Large placards were pasted about in the most conspicuous places, warning visitors to the grounds to look out for pickpockets! Every one was on the alert to discover these gentry--expecting them, I suppose, to be classed like the animal and vegetable productions of the soil; and the vicinity of a knowing-looking, long-bearded pedlar, who was selling Yankee notions at the top of his voice, and always surrounded by a great mob, was considered the most likely locality for these invisible personages, who, I firmly believe, existed alone in the fancy of the authors of the aforesaid placards.
There was a very fine display of the improved and foreign breeds of poultry; and a set of idle Irish loungers, of the lower class, were amusing themselves by inserting the bowls of their pipes into the pens that contained these noble fowls, and giving them the benefit of a good smoking. The intoxicating effects of the fumes of the tobacco upon the poor creatures appeared to afford their tormentors the greatest entertainment. The stately Cochin-China cocks shook their plumed heads, and turned up their beaks with unmistakeable signs of annoyance and disgust; and two fine fowls that were lying dead outside the pens, were probably killed by this novel sport.
I was greatly struck by the appearance of Okah Tubee, the celebrated Indian doctor, who was certainly the most conspicuous-looking person in the show, and on a less public occasion would have drawn a large number of spectators on his own hook.

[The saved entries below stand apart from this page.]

(** One turn of the loop. *)
Lemma round_inv D d f :
  fill_inv D f -> 0 <= D -> D + 2 ^ 40 < 2 ^ 62 -> accounted f -> books d q who f -> Permutation sched (cache f) ->
  (forall i, i ∈ cache f -> 0 < add_q q d i) ->
  let f1 := add_quanta f in let order := std_sort (key_at (infos f1)) (cache f1) in
  exists f' maxq new, serve slot order 0 0 (set_cache order f1) = Ok (f', zlen new, maxq) /\
    fill_inv (D + 2 ^ 40) f' /\ accounted f' /\ grown 1 f f' /\ Permutation (cache f) (cache f') /\
    calls f' = calls f ++ new /\ round a R who sched (add_q q d) (calls f) new /\
    ((remaining f' <? maxq) || (zlen new =? 0) = true <-> over R (add_q q d) (calls f) new).
Proof.
  intros Hf HD0 HD Hacc Hb Hsc Hpos f1 order. destruct (add_quanta_inv D f Hf ltac:(lia)) as (Hf1 & Hg1 & Hacc1). fold f1 in Hf1, Hg1, Hacc1.
  assert (Permutation (cache f) order) as Hperm by apply (std_sort_perm (key_at (infos f1)) (cache f1)).
  assert (books (add_q q d) q who f1) as Hb1.
  { apply (grown_books D 1 d _ q who f f1); try done. intros i. unfold add_q. lia. }
  destruct (serve_inv (D + 2 ^ 40) (add_q q d) q who order (set_cache order f1) 0 0)
    as (f' & new & maxq & Es & Hf' & Ha' & Ec & Hg & En & Hw & Hs & Hso & Hm); try done.
  - by apply fill_inv_order.
  - intros i c Hi. cbn [cache set_cache] in Hi. rewrite <- Hperm in Hi. by apply (Hacc1 Hacc).
  - intros i c Hi. cbn [cache set_cache] in Hi. rewrite <- Hperm in Hi. by apply Hb1.
  - rewrite <- Hperm. apply Hf.
  - intros i Hi. rewrite <- Hperm in Hi. by apply Hpos.
  - apply (std_sort_sorted (key_at (infos f1)) (cache f1)).
  - exists f', maxq, new. split; [exact Es|]. cbn [cache calls set_cache] in *. split_and!; try done.
    + change 1 with (1 + 0). apply (grown_trans 1 0 f (set_cache order f1)); [exact Hg1|exact Hg|exact Hperm].
    + by rewrite Ec.
    + constructor; [|done..]. rewrite Hw. apply filter_Permutation. by rewrite Hsc.
    + pose proof (fi_range _ _ Hf') as Hr. rewrite (left_used _ _ Hf'), En in Hr |- *.
      change (calls f1) with (calls f) in *. rewrite orb_true_iff, Z.ltb_lt, Hm, Z.eqb_eq. unfold over. split.
      * intros [[?|?]|Hz]; [lia|by right|left]. destruct new; [done|]. rewrite zlen_cons in Hz. pose proof (zlen_nonneg new). lia.
      * intros [->|?]; [by right|by left; right].
Qed.
(** C14: a received Reed-Solomon frame that fits is taken apart exactly. The
    data area always reads as a row of PDUs that lie in it one after the other
    without overlap. If those of known channels have whole headers, then each
    of them, as it was when the frame came, is given to the LLC of its channel,
    in their order, and nothing else is: the frame is received if and as the
    LLCs receive these, although they write into the buffer on the way. *)
Theorem rx_frame_demux m start size ft n (e : E) :
  rs_frame m start size ft n ->
  exists l, pdus_at m (data_area start ft n) (data_size ft n) l /\
    (whole_headers e l -> process_rx_frame m start size e = deliver_pdus l m e) /\
    Forall (fun p => data_area start ft n <= p.2 /\ p.2 + h_size p.1 <= start + 2 + 255 * n /\ 0 < h_size p.1) l /\
    (forall i j p q, (i < j)%nat -> l !! i = Some p -> l !! j = Some q -> p.2 + h_size p.1 <= q.2).
Proof.
  intros Hf. destruct (rs_frame_loop m start size ft n e Hf) as (El & Hn & Ha & Hs). pose proof Hf as [Hm _ _ Hl _ _ _].
  destruct (pdus_at_total m (Z.to_nat (data_size ft n)) (data_area start ft n) (data_size ft n)) as (l & Hp); [done|lia..|].
  exists l. split; [done|]. destruct (pdus_at_inside _ _ _ _ Hp) as (Hi & Ho). split; [|split; [|done]].
  - intros Hw. rewrite El. apply rx_loop_spec; try done; lia.
  - eapply list.Forall_impl; [exact Hi|]. intros p (? & ? & ?). cbn in *. lia.
Qed.

(** A received frame is not checked for validity before use. A frame of
    any Reed-Solomon type that declares more code words than were received, a
    frame of one byte or none, and a frame without FEC each make the receiver
    read through a null pointer. *)
Theorem rx_frame_malformed m start size (e : E) :
  0 <= start ->
  (u16 size = 0 -> process_rx_frame m start size e = Ub NullDeref) /\
  (0 < u16 size -> rd m start = Ok E_FEC_TYPE_NONE -> process_rx_frame m start size e = Ub NullDeref) /\
  (forall ft n, 1 <= ft <= 5 -> 0 < n < 256 -> 0 < u16 size < 2 + 255 * n ->
    rd m start = Ok ft -> rd m (start + 1) = Ok n -> process_rx_frame m start size e = Ub NullDeref).
Proof.
  intros Hs. split_and!.
  - intros Hz0. unfold process_rx_frame, fec_rescan, safe_checker. fec_step. unfold fec_make. fec_step.
    rewrite Hz0, sc_get_short by lia. reflexivity.
  - intros H1 Hr. unfold process_rx_frame.
    rewrite (proj1 (fec_none_null_deref m start size Hs H1 (proj2 (rd_Ok_range _ _ _ Hr)))) by done. reflexivity.
  - intros ft n Hft Hn Hsz Ht Hr. pose proof (rs_data_range ft) as Hd.
    destruct (fec_rescan_short m (fec_make start size) ft n) as (f & Er & _ & Hf); try done; try ulia.
    unfold process_rx_frame. rewrite Er, bind_ret_l. unfold get_data_sz, get_N.
    destruct Hf as [-> |(-> & -> & Hdb)]; [done|]. cbn [deref]. rewrite bind_ret_l.
    change (f_base (fec_make start size)) with start. rewrite Hr, !bind_ret_l.
    unfold mret, res_ret.
    assert (data_blocks f = None) as -> by (by destruct Hdb).
    rewrite u64_id by (unfold is_u64; nia).
    destruct (Z.to_nat (n * rs_data ft)) as [|fuel] eqn:Ef; [nia|]. cbn [rx_loop].
    destruct (Z.ltb_spec 0 (n * rs_data ft)); [|nia]. cbn [negb]. unfold rx_one.
    change (get_header_size _) with 3. destruct (Z.ltb_spec (n * rs_data ft) 3); [nia|]. reflexivity.
Qed.

End demux.

(** ** An example: LLCs that keep a record of what they are given *)

Module RxExample.
Record recorder := Recorder { rec_known : Z -> bool; rec_calls : list (Z * Z * Z) }.
#[export] Instance record_rx : IllcRx recorder := {
  known e := rec_known e;
  on_rx lcid m b n e := Ok (m, Recorder (rec_known e) (rec_calls e ++ [(lcid, b, n)])) }.
Lemma record_ok lcid m b n (e : recorder) m' e' : on_rx lcid m b n e = Ok (m', e') ->
  (forall k, known e' k = known e k /\ 0 = 0) /\
  (bytes_ok m -> 0 <= b -> b + n <= zlen m -> 0 <= n -> bytes_ok m' /\ same_outside (b + 3) (n - 3) m m').
Proof. intros E. injection E as <- <-. done. Qed.
#[export] Instance record_laws : IllcRxLaws recorder := { rx_least _ _ := 0; on_rx_ok := record_ok }.
End RxExample.
Import RxExample.

(** A frame of one code word of RS(255,127) with two PDUs, of channels 3 and 5. *)
Definition rx_example : list Z :=
  [5; 1] ++ replicate 128 0 ++ [9; 48; 4; 170] ++ [1; 80; 5; 11; 12] ++ replicate 118 0.

Lemma rx_example_frame : rs_frame rx_example 0 257 5 1.
Proof.
  constructor; [|lia|lia|vm_compute; discriminate|vm_compute; discriminate|vm_compute; reflexivity|vm_compute; reflexivity].
  apply (bool_decide_unpack _). vm_compute. exact I.
Qed.

Lemma rx_frame_demux_witness :
  exists l, pdus_at rx_example 130 127 l /\
    process_rx_frame rx_example 0 257 (Recorder (Z.eqb 5) []) = deliver_pdus l rx_example (Recorder (Z.eqb 5) []) /\
    process_rx_frame rx_example 0 257 (Recorder (Z.eqb 5) []) = Ok (rx_example, Recorder (Z.eqb 5) [(5, 134, 5)]).
Proof.
  destruct (rx_frame_demux rx_example 0 257 5 1 (Recorder (Z.eqb 5) []) rx_example_frame) as (l & Hp & Hd & Hl & _).
  exists l. split; [exact Hp|]. split; [|vm_compute; reflexivity]. apply Hd.
  eapply list.Forall_impl; [exact Hl|]. intros p (_ & _ & Hpos) _. cbn. lia.
Defined.

Lemma rx_frame_malformed_witness : process_rx_frame rx_example 0 200 (Recorder (Z.eqb 5) []) = Ub NullDeref.
Proof.
  apply (proj2 (proj2 (rx_frame_malformed rx_example 0 200 (Recorder (Z.eqb 5) []) ltac:(lia))) 5 1); vm_compute; done.
Defined.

Okah Tubee is a broad, stout, powerfully built man, with a large fat face, set off to the least possible advantage by round rings of braided hair, tied with blue ribbons, and with large gold ear-rings in his ears. Now, it certainly is true that a man has a perfect right to dress his hair in this fashion, or in any fashion he pleases; but a more absurd appearance than the blue ribbons gave to his broad, brown, beardless face, it is impossible to imagine. The solemn dignity, too, with which he carried off this tomfoolery was not the least laughable part of it. I wonder which of his wives--for I was told he had several--braided all these small rings of hair, and confined them with the blue love-knots; but it is more than probable that the grave Indian performed his own toilet. His blue surtout beaver hat accorded ill with his Indian leggings and moccassins. I must think that the big man's dress was in shocking bad taste, and decided failure. I missed the sight of him carrying a flag in the procession, and mounted on horseback; if his riding-dress matched his walking costume, it must have been rich.
Leaving the show-ground, we next directed our steps to the Ladies' Bazaar, that was held in the government buildings, and here we found a number of well-dressed, elegant women, sitting like Mathew at the receipt of custom; it is to be hoped that their labours of love received an ample recompense, and that the sale of their pretty toys completely discharged the debt that had been incurred for their favourite saint. Nor was the glory of old England likely to be forgotten amid such a display of national flags as adorned the spacious apartment.